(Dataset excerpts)

(** Two entries are skipped, whichever is the first. *)
Lemma copy_without_two es1 e2 es3 e4 es5 (rest : list (dnode K)) key1 key2 :
  let l := all_items (es1 ++ e2 :: es3 ++ e4 :: es5) ++ rest in
  let cnt := length (all_items (es1 ++ e2 :: es3 ++ e4 :: es5)) in
  let i := length (all_items es1) in
  let j := length (all_items (es1 ++ e2 :: es3)) in
  (key1 = i ∧ key2 = j) ∨ (key1 = j ∧ key2 = i) →
  copy_others cnt l cnt 0 key1 key2 = Ok (all_items (es1 ++ es3 ++ es5)) ∧
  others_end cnt l cnt 0 key1 key2 = Ok cnt.
Proof.
  intros l cnt i j Hk.
  set (a := all_items es1). set (b := all_items es3). set (c := all_items es5).
  assert (l = a ++ entry_items e2 ++ b ++ entry_items e4 ++ c ++ rest) as Hl.
  { unfold l. by rewrite !all_items_app, !all_items_cons, all_items_app, all_items_cons, <- !app_assoc. }
  assert (cnt = length a + (S (length e2.2) + (length b + (S (length e4.2) + length c))))%nat as Hcnt.
  { unfold cnt. rewrite !all_items_app, !all_items_cons, all_items_app, all_items_cons, !length_app, !entry_items_length.
    unfold a, b, c. lia. }
  assert (j = length a + S (length e2.2) + length b)%nat as Hj.
  { unfold j. rewrite all_items_app, all_items_cons, !length_app, entry_items_length. unfold a, b. lia. }
  assert (i = length a) as Hi by done.
  assert (fetch l i = Ok (DNode (Z.of_nat (length e2.2)) e2.1)) as Hfi.
  { apply fetch_Some. rewrite Hl, Hi. cbn [entry_items app]. by apply list_lookup_middle. }
  assert (fetch l j = Ok (DNode (Z.of_nat (length e4.2)) e4.1)) as Hfj.
  { apply fetch_Some. rewrite Hl, !app_assoc, <- (app_assoc _ (entry_items e4)), <- app_assoc. cbn [entry_items app].
    apply list_lookup_middle. rewrite !length_app, entry_items_length. lia. }
  destruct (copy_segment l cnt key1 key2 a (S (length b + (S (length c + (length e2.2 + length e4.2))))) []
    (entry_items e2 ++ b ++ entry_items e4 ++ c ++ rest)) as [A1 A2]; [done|cbn; lia|cbn; lia|].
  destruct (skip_entry l cnt key1 key2 (length b + (S (length c + (length e2.2 + length e4.2)))) i _ _ Hfi eq_refl)
    as [B1 B2]; [lia|lia|].
  destruct (copy_segment l cnt key1 key2 b (S (length c + (length e2.2 + length e4.2))) (a ++ entry_items e2)
    (entry_items e4 ++ c ++ rest)) as [C1 C2].
  { by rewrite Hl, <- !app_assoc. }
  { rewrite length_app, entry_items_length. lia. }
  { intros k Hkb. rewrite length_app, entry_items_length. lia. }
  destruct (skip_entry l cnt key1 key2 (length c + (length e2.2 + length e4.2)) j _ _ Hfj eq_refl)
    as [D1 D2]; [lia|lia|].
  destruct (copy_segment l cnt key1 key2 c (length e2.2 + length e4.2)
    (a ++ entry_items e2 ++ b ++ entry_items e4) rest) as [E1 E2].
  { by rewrite Hl, <- !app_assoc. }
  { rewrite !length_app, !entry_items_length. lia. }
  { intros k Hkb. rewrite !length_app, !entry_items_length. lia. }
  destruct (copy_rest l cnt key1 key2 (length e2.2 + length e4.2)) as [F1 F2].
  rewrite !length_app, !entry_items_length in C1, C2. rewrite !length_app, !entry_items_length in E1, E2.
  cbn [length Nat.add] in A1, A2.
  rewrite Hi in B1, B2. replace (length a + S (length e2.2) + length b)%nat with j in C1, C2 by lia.
  replace (length a + (S (length e2.2) + (length b + S (length e4.2))))%nat with (j + S (length e4.2))%nat in E1, E2 by lia.
  replace (j + S (length e4.2) + length c)%nat with cnt in E1, E2 by lia.
  replace (copy_others cnt l cnt 0 key1 key2) with
    (copy_others (length a + S (length b + S (length c + (length e2.2 + length e4.2)))) l cnt 0 key1 key2)
    by (f_equal; lia).
  replace (others_end cnt l cnt 0 key1 key2) with
    (others_end (length a + S (length b + S (length c + (length e2.2 + length e4.2)))) l cnt 0 key1 key2)
    by (f_equal; lia).
  rewrite A1, A2, B1, B2, C1, C2, D1, D2, E1, E2, F1, F2. cbn. split; [|done].
  by rewrite !all_items_app, app_nil_r.
Qed.
(** ** Insertion *)

Lemma store_item d es room l1 x l2 y :
  dict_repr d es room → all_items es = l1 ++ x :: l2 →
  ∃ rest, items d = l1 ++ x :: l2 ++ rest ∧ (room <= length rest)%nat ∧
    store (items d) (length l1) y = Ok (l1 ++ y :: l2 ++ rest).
Proof.
  intros (rest & Hi & _ & Hr) He. exists rest. rewrite Hi, He, <- app_assoc. cbn [app].
  split_and!; [done|done|]. rewrite store_Ok by (rewrite length_app; cbn; lia).
  f_equal. by apply insert_app_mid.
Qed.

What the exercise asks: Look above for the line with "all_items_cons, !length_app, !entry_items_length." and the line with "assert (fetch l j". Write out those two lines and all the lines between them, exactly, and no others.

Solution for this exercise:
  { unfold cnt. rewrite !all_items_app, !all_items_cons, all_items_app, all_items_cons, !length_app, !entry_items_length.
    unfold a, b, c. lia. }
  assert (j = length a + S (length e2.2) + length b)%nat as Hj.
  { unfold j. rewrite all_items_app, all_items_cons, !length_app, entry_items_length. unfold a, b. lia. }
  assert (i = length a) as Hi by done.
  assert (fetch l i = Ok (DNode (Z.of_nat (length e2.2)) e2.1)) as Hfi.
  { apply fetch_Some. rewrite Hl, Hi. cbn [entry_items app]. by apply list_lookup_middle. }
  assert (fetch l j = Ok (DNode (Z.of_nat (length e4.2)) e4.1)) as Hfj.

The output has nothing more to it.